Facebook Remains Compelling

Facebook (FB) tanked after announcing its recent quarterly earnings despite beating on both the top and bottom-line numbers. In addition to the strong revenue and income figures, user growth across its platform grew by a robust clip and the company authorized an additional $10 billion for its share repurchase program. The culprit was a sharp rise in spending and expenses to contend with a slew of regulatory, user and legal battles the company is waging on the privacy front. This minor sell-off provides investors with a buying opportunity in top tier large-cap company that continues to grow double digits with a long runway for further growth and monetization of its platforms.

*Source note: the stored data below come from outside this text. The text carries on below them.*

(** Rules 1 to 5 copy blank text followed by an info print head; rule 6
    replaces both. *)
Lemma info_print_rewritten ws W tail :
  Forall (fun c => is_space c = true) ws -> In W info_words ->
  fix_logging_text (ws ++ print_head ++ W ++ tail)
  = py "    addon:Info(" ++ dq ++ fix_logging_from tail.
Proof.
  intros Hws HW. unfold fix_logging_text, fix_logging_from.
  unfold rule1, rule2, rule3, rule4, rule5, rule6, sub.
  rewrite <- (rule6_at_line_start ws W _ Hws HW).
  do 5 f_equal.
  rewrite !(app_assoc print_head W).
  simpl in HW. destruct HW as [<-|[<-|[<-|[]]]].
  all: rewrite (guard_rule_copies debug_call pattern1 _ _ ws _ tail eq_refl)
         by (assumption || reflexivity || discriminate || notin).
  all: rewrite (guard_rule_copies debug_call pattern2 _ _ ws _ _ eq_refl)
         by (assumption || reflexivity || discriminate || notin).
  all: rewrite (guard_rule_copies debug_call pattern3 _ _ ws _ _ eq_refl)
         by (assumption || reflexivity || discriminate || notin).
  all: rewrite (guard_rule_copies debug_call pattern4 _ _ ws _ _ eq_refl)
         by (assumption || reflexivity || discriminate || notin).
  all: rewrite pattern5_shape at 1.
  all: rewrite (anchored_skip debug_head CSpace)
         by (assumption || reflexivity || discriminate || notin).
  all: rewrite <- pattern5_shape; reflexivity.
Qed.

(** Rules 1 to 4 copy blank text followed by a debug print head, rule 5
    replaces both, and rule 6 copies the debug head rule 5 wrote. *)
Lemma debug_print_rewritten ws W tail :
  Forall (fun c => is_space c = true) ws -> In W debug_words ->
  fix_logging_text (ws ++ format_head ++ W ++ tail)
  = py "    addon:Debug(" ++ dq ++ fix_logging_from tail.
Proof.
  intros Hws HW. unfold fix_logging_text, fix_logging_from.
  unfold rule1, rule2, rule3, rule4, rule5, rule6, sub.
  set (t4 := sub_at pattern4 debug_call false
               (sub_at pattern3 debug_call false
                  (sub_at pattern2 debug_call false
                     (sub_at pattern1 debug_call false tail)))).
  transitivity (sub_at pattern6 info_head true
                  (sub_at pattern5 debug_head true
                     (ws ++ format_head ++ W ++ t4))).
  - do 2 f_equal. unfold t4.
    rewrite !(app_assoc format_head W).
    simpl in HW. destruct HW as [<-|[<-|[<-|[<-|[<-|[]]]]]].
    all: rewrite (guard_rule_copies debug_call pattern1 _ _ ws _ tail eq_refl)
           by (assumption || reflexivity || discriminate || notin).
    all: rewrite (guard_rule_copies debug_call pattern2 _ _ ws _ _ eq_refl)
           by (assumption || reflexivity || discriminate || notin).
    all: rewrite (guard_rule_copies debug_call pattern3 _ _ ws _ _ eq_refl)
           by (assumption || reflexivity || discriminate || notin).
    all: rewrite (guard_rule_copies debug_call pattern4 _ _ ws _ _ eq_refl)
           by (assumption || reflexivity || discriminate || notin).
    all: reflexivity.
  - rewrite (rule5_at_line_start ws W _ Hws HW).
    change (py "    addon:Debug(" ++ dq
            ++ sub_at pattern5 debug_head false t4)
      with (py "    " ++ (py "addon:Debug(" ++ dq)
            ++ sub_at pattern5 debug_head false t4).
    rewrite pattern6_shape at 1.
    rewrite (anchored_skip info_head CSpace)
      by (reflexivity || discriminate || notin
          || (repeat constructor)).
    rewrite <- pattern6_shape. reflexivity.
Qed.

(** C10. White space in front of a print that rule 5 or rule 6 matches is
    part of the match and is not in the output, line feeds included: at
    any line start the scan of rule 6 (rule 5) reaches, and for the whole
    rewrite of a text that begins with such white space, the output has
    the four-space head of the call in place of the white space, the
    print head and the prefix words, followed by the rewrite of the rest.
    With [ws] made of blank lines, the blank lines are gone. *)
Theorem blank_lines_absorbed (ws W tail : str) :
  Forall (fun c => is_space c = true) ws ->
  (In W info_words ->
   sub_at pattern6 info_head true (ws ++ print_head ++ W ++ tail)
   = py "    addon:Info(" ++ dq ++ sub_at pattern6 info_head false tail
   /\ fix_logging_text (ws ++ print_head ++ W ++ tail)
      = py "    addon:Info(" ++ dq ++ fix_logging_from tail) /\
  (In W debug_words ->
   sub_at pattern5 debug_head true (ws ++ format_head ++ W ++ tail)
   = py "    addon:Debug(" ++ dq ++ sub_at pattern5 debug_head false tail
   /\ fix_logging_text (ws ++ format_head ++ W ++ tail)
      = py "    addon:Debug(" ++ dq ++ fix_logging_from tail).
Proof.
  intros Hws. split; intros HW; split.
  - apply rule6_at_line_start; assumption.
  - apply info_print_rewritten; assumption.
  - apply rule5_at_line_start; assumption.
  - apply debug_print_rewritten; assumption.
Qed.
Lemma settled_ambient this a :
  settled this ->
  settled (mk (isConnected this) (userWallets this) (documents this)
              (permissions this) a).
Proof. intros [Hc Hw]. split; assumption. Qed.

(** [addDocument] returns, and leaves the owner's grant in place. *)
Lemma addDocument_grants userId ipfsHash metadata this :
  settled this ->
  exists tx this',
    addDocument userId ipfsHash metadata this = (Returned tx, this')
    /\ settled this'
    /\ AddTx.walletAddress tx = Wallet.address (derivedWallet userId)
    /\ permissions this'
       = JsMap.set (permissionKey (AddTx.documentId tx)
                      (Wallet.address (derivedWallet userId)))
                   true (permissions this)
    /\ exists createdAt,
         documents this' !! AddTx.documentId tx
         = Some (LedgerDocument.mk ipfsHash
                   (Wallet.address (derivedWallet userId)) metadata
                   createdAt).
Proof.
  intros Hs. pose proof Hs as [Hc _].
  unfold addDocument. unfold bind at 1, get at 1. rewrite Hc. cbn [negb].
  destruct (getUserWallet_derived userId this Hs)
    as (this1 & E1 & Hs1 & Hp1 & Hd1 & Ha1).
  unfold try_catch.
  rewrite (bind_returned _ _ _ _ _ E1).
  reading now_returns. reading now_returns.
  unfold set_documents, set_permissions.
  unfold bind at 1, modify at 1. unfold bind at 1, modify at 1.
  reading fakeTransactionHash_returns.
  reading fakeBlockNumber_returns.
  unfold ret. eexists _, _. split; [reflexivity |].
  cbn. destruct Hs1 as [Hc1 Hw1].
  split; [split; assumption |]. split; [reflexivity |].
  split; [now rewrite Hp1 |].
  eexists. apply lookup_insert_eq.
Qed.


(** [hasAccess] returns what the [permissions] map holds for the
    derived address and changes no grant. *)
Lemma hasAccess_reads userId documentId this :
  settled this ->
  exists this',
    hasAccess userId documentId this
    = (Returned (JsMap.has (permissionKey documentId
                              (Wallet.address (derivedWallet userId)))
                           (permissions this)),
       this')
    /\ settled this'
    /\ permissions this' = permissions this.
Proof.
  intros Hs. pose proof Hs as [Hc _].
  unfold hasAccess. unfold bind at 1, get at 1. rewrite Hc. cbn [negb].
  destruct (getUserWallet_derived userId this Hs)
    as (this1 & E1 & Hs1 & Hp1 & Hd1 & Ha1).
  unfold try_catch. rewrite (bind_returned _ _ _ _ _ E1).
  run. rewrite Hp1. eauto.
Qed.
Lemma load_settings_keeps_default_keys_witness :
  Forall (fun k => is_ok (dict_index named_color_settings k) = true)
    settings_keys.
Proof.
  apply (load_settings_keeps_default_keys permissive_fs
           (Some (Ok (LDict named_color_file))) (lit "/home/user/QR-pass")
           named_color_settings []).
  reflexivity.
Defined.

Lemma save_settings_changes_validate_then_write_aux json_dump fs w f st :
  settings_form_valid fs f = true ->
  app_settings (save_settings_changes json_dump fs w f st)
  = dict_update (app_settings st) (settings_of_form f)
  /\ settings_file (save_settings_changes json_dump fs w f st)
     = match w with
       | WriteOk =>
           Some (Ok (LDict (dict_update (app_settings st)
                              (settings_of_form f))))
       | OpenFails _ => settings_file st
       | WriteFails n _ =>
           Some (json_load_truncated
                   (json_dump (dict_update (app_settings st)
                                 (settings_of_form f)))
                   (dict_update (app_settings st) (settings_of_form f)) n)
       end.
Proof.
  unfold settings_form_valid, save_settings_changes.
  destruct (validate_path fs (JStr (save_path_field f))); [|discriminate].
  destruct (validate_color (qr_color_picker f)); [|discriminate].
  destruct (validate_color (qr_bg_color_picker f)); [|discriminate].
  intros _. destruct w; split; reflexivity.
Qed.
(** * Bigscity-TDMT: the traffic-speed dataset pipeline and the LINE scorer

    A shallow embedding of
    - [trafficdl/data/dataset/traffic_speed_dataset.py] (class
      [TrafficSpeedDataset]) and
    - [libcity/model/road_representation/LINE.py] (classes [LINE_FIRST],
      [LINE_SECOND], [LINE]),
    followed by the properties proved about them.

    Conventions of the embedding.
    - A Python exception is a value of [pyexc]; code that can raise returns
      [result A].
    - Python [int] is [Z]; a configured ratio (a Python [float] that is only
      subtracted, multiplied and rounded) is a binary64 [float] of the
      kernel, so that these steps evaluate bit for bit as in CPython.
    - The entries of the sample arrays and of the torch tensors are values
      of [fl]: the IEEE-754 values (finite, the two infinities, NaN) with
      every operation taken without rounding error and without a signed
      zero.
    - The adjacency matrix is a float32 array: its entries are binary32
      numbers ([f32]) and the operations on them round as IEEE 754
      prescribes, overflow and underflow included.
    - numpy arrays are nested lists, the leading axis outermost. *)

From Stdlib Require Import ZArith List String Ascii Bool Lia.
From Stdlib Require Import Reals Lra.
From Stdlib Require Import Floats Uint63.
From Stdlib Require DecimalString.
From stdpp Require Import gmap strings list fin_maps.

Set Warnings "-inexact-float,-clear-no-such-hyp".
Local Open Scope Z_scope.

(* ===================================================================== *)
(** * Part I: the embedding                                               *)
(* ===================================================================== *)

(** ** Exceptions *)

Inductive pyexc : Type :=
| ValueError
| IndexError
| KeyError
| OverflowError
| RuntimeError
| FileNotFoundError.

Inductive result (A : Type) : Type :=
| Ok (a : A)
| Raise (e : pyexc).

Arguments Ok {A} a.
Arguments Raise {A} e.

Definition bind {A B : Type} (m : result A) (k : A -> result B) : result B :=
  match m with
  | Ok a => k a
  | Raise e => Raise e
  end.

Notation "'do' x <- m ; k" := (bind m (fun x => k))
  (at level 10, x name, m at level 100, k at level 200).

Fixpoint mapM {A B : Type} (f : A -> result B) (l : list A) : result (list B) :=
  match l with
  | [] => Ok []
  | a :: l' => do b <- f a; do bs <- mapM f l'; Ok (b :: bs)
  end.

(** ** Python and numpy primitives on integers and sequences *)

(** [l[start:stop]] for a sequence, with Python's treatment of omitted,
    negative and out-of-range bounds. *)
Definition slice_bound (n : Z) (dflt : Z) (b : option Z) : Z :=
  match b with
  | None => dflt
  | Some i => let j := if i <? 0 then i + n else i in Z.max 0 (Z.min n j)
  end.

Definition py_slice {A : Type} (start stop : option Z) (l : list A) : list A :=
  let n := Z.of_nat (length l) in
  let lo := slice_bound n 0 start in
  let hi := slice_bound n n stop in
  take (Z.to_nat (hi - lo)) (drop (Z.to_nat lo) l).

(** [np.arange(start, stop, 1)] and [range(start, stop)]. *)
Definition arange (start stop : Z) : list Z := seqZ start (stop - start).

(** [np.sort] of a one-dimensional integer array. *)
Fixpoint sort_insert (a : Z) (l : list Z) : list Z :=
  match l with
  | [] => [a]
  | b :: l' => if a <=? b then a :: b :: l' else b :: sort_insert a l'
  end.

Definition np_sort (l : list Z) : list Z := foldr sort_insert [] l.
(** The refund route goes through only for a completed payment. *)
Lemma processRefund_cases now db (req : Request RefundBody) :
  (success (fst (processRefund now db req)) = false /\
   snd (processRefund now db req) = db) \/
  (exists user orderId order refund o',
      req.(req_user) = Some user /\
      req.(body).(rb_orderId) = Some orderId /\
      Order_findById db orderId = Some order /\
      canRefund user order = true /\
      order.(payment).(pay_status) = pay_completed /\
      stripe_refunds_create order.(payment).(stripePaymentIntentId)
        (refundAmountCents req.(body).(rb_amount)) = Ret refund /\
      success (fst (processRefund now db req)) = true /\
      rewritten db (snd (processRefund now db req)) order o' /\
      o'.(status) = refunded /\
      o'.(payment).(pay_status) = pay_refunded /\
      o'.(timeline) =
        (order.(timeline) ++
         mkTimelineEntry "refunded" now
           ("Refund processed: $" ++
            Number_toString (refund.(refund_amount) / 100)%float)
           (Some user.(u_id)) ::
         (if Status_eqb refunded order.(status) then []
          else [hookEntry now refunded]))%list).
Proof.
  unfold processRefund, protect.
  destruct (req_user req) as [user|]; [|rejected].
  destruct (rb_orderId (body req)) as [orderId|]; [|rejected].
  destruct (String.eqb orderId "") eqn:Hr; [rejected|].
  destruct (Order_findById db orderId) as [order|] eqn:Hf; [|rejected].
  destruct (canRefund user order) eqn:Hc; [|rejected].
  destruct (PaymentStatus_eqb _ pay_completed) eqn:Hp; [|rejected].
  destruct (stripe_refunds_create _ _) as [refund|e] eqn:Hstripe; [|rejected].
  simpl negb. cbv iota.
  match goal with
  | |- context [save now ?d db] => set (doc := d)
  end.
  assert (HN : doc.(isNew) = false) by (subst doc; doc_fact).
  rewrite (save_persists _ _ _ HN).
  assert (Hid : doc.(doc_order).(_id) = order.(_id)) by (subst doc; doc_fact).
  assert (Hst : doc.(doc_order).(status) = refunded) by (subst doc; doc_fact).
  assert (Hpay : doc.(doc_order).(payment).(pay_status) = pay_refunded).
  { subst doc. unfold set_status, timeline_push, modify, hydrate. simpl.
    destruct (status order); reflexivity. }
  assert (Hmod : doc.(isModified_status) = negb (Status_eqb refunded order.(status))).
  { subst doc. unfold set_status, timeline_push, modify, hydrate. simpl.
    destruct (status order); reflexivity. }
  assert (Htl : doc.(doc_order).(timeline) =
                (order.(timeline) ++
                 [mkTimelineEntry "refunded" now
                    ("Refund processed: $" ++
                     Number_toString (refund.(refund_amount) / 100)%float)
                    (Some user.(u_id))])%list) by (subst doc; doc_fact).
  pose proof (findById_id _ _ _ Hf) as Hpid. rewrite <- Hpid in Hf.
  destruct (persist now doc db) as [saved db'] eqn:Hsave. simpl.
  destruct (save_effect now doc db order HN Hid Hf _ _ Hsave)
    as (E1 & E2 & E3 & E4 & E5 & E6).
  right. exists user, orderId, order, refund, saved.
  rewrite Hpid in Hf.
  repeat split; try assumption; try reflexivity; try congruence.
  - destruct (pay_status (payment order)); try discriminate Hp; reflexivity.
  - rewrite E6, Htl, Hmod, Hst, <- app_assoc. simpl.
    destruct (status order); reflexivity.
Qed.
(** The whole run of the error handler: it logs, attempts the INSERT, logs
    again when the store failed, and hands [errorResponse] to the response,
    which decides how the handler ends. *)
Lemma errorHandler_run env error req t0 t1 (w : World DbState) :
  errorHandler db_query env error req t0 t1 w
  = (send_outcome (headers_sent (w_trace w))
       (fst (errorResponse env error req t0 t1)),
     let a := store_attempt db_query
                (InsertSystemError
                   (systemErrorRecord env error req (initialStatus error)))
                "Database error logging failed:" (w_db w) in
     {| w_db := snd a;
        w_user := w_user w;
        w_trace :=
          w_trace w
          ++ Logged LError "API Error:" (PDetails (buildErrorDetails error req t0))
             :: fst a
          ++ [Responded (fst (errorResponse env error req t0 t1))
                        (snd (errorResponse env error req t0 t1))] |}).
Proof.
  unfold errorHandler.
  unfold bind at 1. unfold logger_error at 1, emit. cbn [fst snd].
  unfold bind at 1. unfold try_catch at 1.
  rewrite logErrorToDatabase_run. unfold after_attempt. cbn zeta.
  destruct (errorResponse env error req t0 t1) as [status response].
  unfold respond_late. cbn [w_db w_user w_trace fst snd].
  rewrite !headers_sent_app, attempt_unsent. cbn [headers_sent existsb].
  rewrite !orb_false_r. rewrite <- !app_assoc. reflexivity.
Qed.

Lemma logAuditEvent_run req metadata (w : World DbState) :
  logAuditEvent db_query req metadata w
  = (Ret tt,
     after_attempt db_query (InsertAuditLog (auditRecord req))
       "Failed to insert audit log:" w).
Proof. apply guarded_insert_run. Qed.

Lemma logPHIAccess_run req (w : World DbState) :
  logPHIAccess db_query req w
  = (Ret tt,
     match req_user req with
     | None => w
     | Some user =>
         after_attempt db_query (InsertPhiAccessLog (phiAccessRecord req user))
           "Failed to log PHI access:" w
     end).
Proof.
  unfold logPHIAccess. destruct (req_user req); [|reflexivity].
  apply guarded_insert_run.
Qed.

(** The finish listener returns normally: each of its two steps does. *)
Lemma auditOnFinish_run req metadata (w : World DbState) :
  auditOnFinish db_query req metadata w = (Ret tt, after_audit db_query req w).
Proof.
  unfold auditOnFinish, after_audit, try_catch, bind.
  destruct (shouldAuditRequest req).
  - rewrite logAuditEvent_run.
    destruct (containsPHI req); [|reflexivity].
    rewrite logPHIAccess_run. now destruct (req_user req).
  - cbn [ret].
    destruct (containsPHI req); [|reflexivity].
    rewrite logPHIAccess_run. now destruct (req_user req).
Qed.

End Runs.

(** ** Observations distribute over a trace *)

Lemma responses_app (a b : list Event) :
  responses (a ++ b) = responses a ++ responses b.
Proof. apply flat_map_app. Qed.

Lemma queries_app (a b : list Event) :
  queries (a ++ b) = queries a ++ queries b.
Proof. apply flat_map_app. Qed.
(** * GPyTorch: spectral autoregressive-flow kernels and the abstract
      variational strategy

    A shallow embedding of
    - [gpytorch/kernels/spectral_autoregressive_flow_kernel.py]
      (modules [Kernel] and [KernelIEEE] below) and
    - [gpytorch/variational/_variational_strategy.py]
      (module [Strategy] below),
    with the properties of their behaviour that the specification states.

    In module [Kernel] tensors hold real numbers: it reasons about the
    arithmetic the kernels denote ([cos], [exp], [ln] on [R]), which is
    what decides shapes, broadcasting, symmetry and the weights.  What the
    plain kernel returns entry by entry depends on the floating-point
    arithmetic as well (a zero lengthscale, an overflow, NaN); module
    [KernelIEEE] follows its [forward] with IEEE 754 numbers. *)

From Stdlib Require Import Reals Lra Lia List ZArith String Sorted.
From stdpp Require Import base option list gmap strings.
Import ListNotations.

(** ** Python results: a value or a raised exception *)

Inductive exn : Type :=
| TypeError (msg : string)
| RuntimeError (msg : string)
| NotImplementedError
| OtherError (msg : string).

Inductive result (A : Type) : Type :=
| Ok (a : A)
| Raise (e : exn).
Arguments Ok {A} a.
Arguments Raise {A} e.

Module Kernel.

Local Open Scope R_scope.

(** *** Tensors

    A tensor of rank [k] is a [k]-fold nested list of reals, outermost
    axis first; the rows of one axis all have the same shape. *)

Fixpoint nest (A : Type) (k : nat) : Type :=
  match k with
  | O => A
  | S k' => list (nest A k')
  end.

Abbreviation tensor := (nest R).

(** [at_depth k f] applies [f] below the [k] leading axes. *)
Fixpoint at_depth {A B : Type} (k : nat) (f : A -> B) : nest A k -> nest B k :=
  match k with
  | O => f
  | S k' => map (at_depth k' f)
  end.

(** Pointwise operations, e.g. [t.cos()], [t.exp()], [t.mul(c)]. *)
Definition tmap (k : nat) (f : R -> R) : tensor k -> tensor k :=
  at_depth (A:=R) (B:=R) k f.

Definition zipM {A B C : Type} (g : A -> B -> option C)
  : list A -> list B -> option (list C) :=
  fix go (l1 : list A) (l2 : list B) : option (list C) :=
    match l1, l2 with
    | [], [] => Some []
    | a :: l1', b :: l2' => c ← g a b; cs ← go l1' l2'; Some (c :: cs)
    | _, _ => None
    end.

(** One axis of torch's broadcasting: axes of equal size are paired up, an
    axis of size 1 is repeated along the other one, and any other pair of
    sizes raises ([None]).  (The trailing sizes below an axis of size 0 are
    not visible in a nested list and are not compared.) *)
Definition broadcast_axis {A B C : Type} (g : A -> B -> option C)
    (l1 : list A) (l2 : list B) : option (list C) :=
  if (length l1 =? length l2)%nat then zipM g l1 l2
  else match l1, l2 with
       | [a], _ => mapM (g a) l2
       | _, [b] => mapM (fun a => g a b) l1
       | _, _ => None
       end.

(** A binary operator on two tensors of the same rank, broadcast. *)
Fixpoint tbinop (k : nat) (f : R -> R -> R)
  : tensor k -> tensor k -> option (tensor k) :=
  match k with
  | O => fun a b => Some (f a b)
  | S k' => broadcast_axis (tbinop k' f)
  end.

Definition tsub (k : nat) := tbinop k Rminus.
Definition tmul (k : nat) := tbinop k Rmult.

(** Entrywise sum of two tensors of one shape. *)
Fixpoint tadd (k : nat) : tensor k -> tensor k -> tensor k :=
  match k with
  | O => Rplus
  | S k' => zip_with (tadd k')
  end.

Definition Rsum (l : list R) : R := fold_right Rplus 0 l.

(** [t.sum(-1)] on a tensor of rank [k + 1]. *)
Fixpoint sum_last (k : nat) : tensor (S k) -> tensor k :=
  match k with
  | O => Rsum
  | S k' => map (sum_last k')
  end.

(** [t.mean(dim)] over the leading axis: the rows are added up and divided
    by their number.  Over an empty axis there is no mean (torch yields
    NaN entries). *)
Definition mean0 (k : nat) (t : tensor (S k)) : option (tensor k) :=
  match t with
  | [] => None
  | r :: rs => Some (tmap k (fun v => v / INR (length t)) (fold_left (tadd k) rs r))
  end.

(** [t.unsqueeze(-1)], [t.unsqueeze(-2)], ... on tensors of the ranks at
    which the kernels use them. *)
Definition unsqueeze_m1_r2 (t : tensor 2) : tensor 3 :=
  at_depth (A:=R) 2 (fun v => [v]) t.
Definition unsqueeze_m2_r2 (t : tensor 2) : tensor 3 :=
  at_depth (A:=tensor 1) 1 (fun v => [v]) t.
Definition unsqueeze_m3_r2 (t : tensor 2) : tensor 3 := [t].
Definition unsqueeze_m2_r3 (t : tensor 3) : tensor 4 :=
  at_depth (A:=tensor 1) 2 (fun v => [v]) t.
Definition unsqueeze_m3_r3 (t : tensor 3) : tensor 4 :=
  at_depth (A:=tensor 2) 1 (fun v => [v]) t.
Definition unsqueeze_m4_r3 (t : tensor 3) : tensor 4 := [t].

(** [t.transpose(-1, -2)] of a matrix: column [j] of [t] becomes row [j].
    The number of columns is read off the first row: a nested list without
    rows does not record it, and its transpose is taken to have no rows
    either (torch gives a [d x 0] tensor for a [0 x d] one). *)
Definition transpose_r2 (t : tensor 2) : tensor 2 :=
  map (fun j => map (fun row => nth j row 0) t)
      (seq 0 (match t with [] => 0 | row :: _ => length row end)).

#[local] Instance R_eq_dec : EqDecision R := Req_dec_T.

(** [torch.equal(a, b)]: same shape and same entries.  (The entries are
    real numbers; a floating-point tensor that holds NaN is not equal to
    itself.) *)
Definition torch_equal (a b : tensor 2) : bool := bool_decide (a = b).

(** *** [SpectralAutoregressiveFlowKernel._create_input_grid]

    Besides the two gridded tensors the model returns the torch calls the
    method made, in order, so that what it computes and what it skips can
    be told apart. *)

Inductive operand : Type := X1 | X2.

Inductive torch_call : Type :=
| call_transpose (x : operand)
| call_unsqueeze (x : operand) (dim : Z)
| call_equal.

Definition grid_rank (diag last_dim_is_batch : bool) : nat :=
  match last_dim_is_batch, diag with
  | false, true => 2
  | false, false => 3
  | true, true => 3
  | true, false => 4
  end.

Definition grid (diag last_dim_is_batch : bool) : Type :=
  (tensor (grid_rank diag last_dim_is_batch)
   * tensor (grid_rank diag last_dim_is_batch)
   * list torch_call)%type.

Definition _create_input_grid (x1 x2 : tensor 2) (diag last_dim_is_batch : bool)
  : grid diag last_dim_is_batch :=
  match last_dim_is_batch return grid diag last_dim_is_batch with
  | true =>
      (* x1_ = x1_.transpose(-1, -2).unsqueeze(-1) *)
      let x1_ := unsqueeze_m1_r2 (transpose_r2 x1) in
      let calls := [call_transpose X1; call_unsqueeze X1 (-1)] in
      (* if torch.equal(x1, x2): x2_ = x1_  else: transform x2 as well *)
      let '(x2_, calls) :=
        if torch_equal x1 x2
        then (x1_, calls ++ [call_equal])
        else (unsqueeze_m1_r2 (transpose_r2 x2),
              calls ++ [call_equal; call_transpose X2; call_unsqueeze X2 (-1)]) in
      match diag return grid diag true with
      | true => (x1_, x2_, calls)
      | false => (unsqueeze_m2_r3 x1_, unsqueeze_m3_r3 x2_,
                  calls ++ [call_unsqueeze X1 (-2); call_unsqueeze X2 (-3)])
      end
  | false =>
      let x1_ := x1 in
      let x2_ := x2 in
      match diag return grid diag false with
      | true => (x1_, x2_, [])
      | false => (unsqueeze_m2_r2 x1_, unsqueeze_m3_r2 x2_,
                  [call_unsqueeze X1 (-2); call_unsqueeze X2 (-3)])
      end
  end.

(** *** The two [forward] methods *)

Definition out_rank (diag : bool) : nat := if diag then 1%nat else 2%nat.

Section Forward.

(** [self.lengthscale] (one positive number: the kernel is built without
    [ard_num_dims]), [self.training], and the flow-transformed
    distribution [dsf_dist], built from the base normal distribution and
    [self.dsf] (one flow or the list of a [ModuleList]): [omega i] is the
    [i]-th frequency vector that [rsample] draws in this evaluation,
    [log_prob] its log-density.  The inputs [x1] and [x2] are point sets
    without batch dimensions, of shapes [n x d] and [m x d]; [None] is a
    shape error raised by torch. *)
Variable lengthscale : R.
Variable training : bool.
Variable omega : nat -> tensor 1.
Variable log_prob : tensor 1 -> R.

Definition rsample (n : nat) : tensor 2 := map omega (seq 0 n).

(** [x.div(self.lengthscale)] *)
Definition div_lengthscale (x : tensor 2) : tensor 2 :=
  tmap 2 (fun v => v / lengthscale) x.

(** [t.mul(2 * math.pi).cos()] *)
Definition cos_2pi (k : nat) (t : tensor k) : tensor k :=
  tmap k (fun v => cos (v * (2 * PI))) t.

(** [SpectralAutoregressiveFlowKernel.forward] *)
Definition forward (x1 x2 : tensor 2) (diag : bool)
  : option (tensor (out_rank diag)) :=
  let x1_ := div_lengthscale x1 in
  let x2_ := div_lengthscale x2 in
  let Z := if training then rsample 2000 else rsample 2000 in
  match diag return option (tensor (out_rank diag)) with
  | true =>
      let '(x1_, x2_, _) := _create_input_grid x1_ x2_ true false in
      diffs ← tsub 2 x1_ x2_;
      prod ← tmul 3 (unsqueeze_m2_r2 Z) (unsqueeze_m3_r2 diffs);
      let diffs_times_Z := sum_last 2 prod in
      mean0 1 (cos_2pi 2 diffs_times_Z)
  | false =>
      let '(x1_, x2_, _) := _create_input_grid x1_ x2_ false false in
      diffs ← tsub 3 x1_ x2_;
      prod ← tmul 4 (unsqueeze_m2_r3 (unsqueeze_m2_r2 Z)) (unsqueeze_m4_r3 diffs);
      let diffs_times_Z := sum_last 3 prod in
      mean0 2 (cos_2pi 3 diffs_times_Z)
  end.

(** [torch.logsumexp(l, -1)] of a vector. *)
Definition logsumexp (l : tensor 1) : R := ln (Rsum (map exp l)).

(** Lines 109-110 and 118-119:
    [log_probs = dsf_dist.log_prob(samples)],
    [norm_log_probs = log_probs - torch.logsumexp(log_probs, -1)],
    and the [.exp()] of line 111 / 120. *)
Definition norm_probs (samples : tensor 2) : tensor 1 :=
  let log_probs := map log_prob samples in
  let norm_log_probs := map (fun l => l - logsumexp log_probs) log_probs in
  tmap 1 exp norm_log_probs.

(** [w.view(1000, 1)] and [w.view(1000, 1, 1)]: raise unless [w] has 1000
    entries. *)
Definition view_1000_1 (w : tensor 1) : option (tensor 2) :=
  if (length w =? 1000)%nat then Some (map (fun a => [a]) w) else None.
Definition view_1000_1_1 (w : tensor 1) : option (tensor 3) :=
  if (length w =? 1000)%nat then Some (map (fun a => [[a]]) w) else None.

Trillion Dollar Market Capitalization

Recently, Google (GOOGL), Microsoft (MSFT), Amazon (AMZN), and Apple (AAPL) have all crossed the psychological threshold of the $1 trillion market capitalization valuation. This is the exclusive Wall Street club of only the select few. Facebook is the next potential company to be crowned a 1 trillion-dollar company and join the prestigious Wall Street club (Figure 1). Facebook’s current market capitalization sits at $611 billion, implying a $389 billion market capitalization gap. Facebook needs to appreciate roughly 64% from these levels to joins the likes of Apple, Amazon, Google, and Microsoft.

Facebook
Figure 1 – The $1 trillion market cap landscape back in August 2019 with Facebook in close pursuit and even closer to achieving the mark

Facebook’s Unparalleled Growth

Facebook is now testing its all-time highs with a reasonable price-to-earnings multiple when compared to its tech cohort. Facebook continues to post unparalleled growth Continue reading "Facebook Remains Compelling"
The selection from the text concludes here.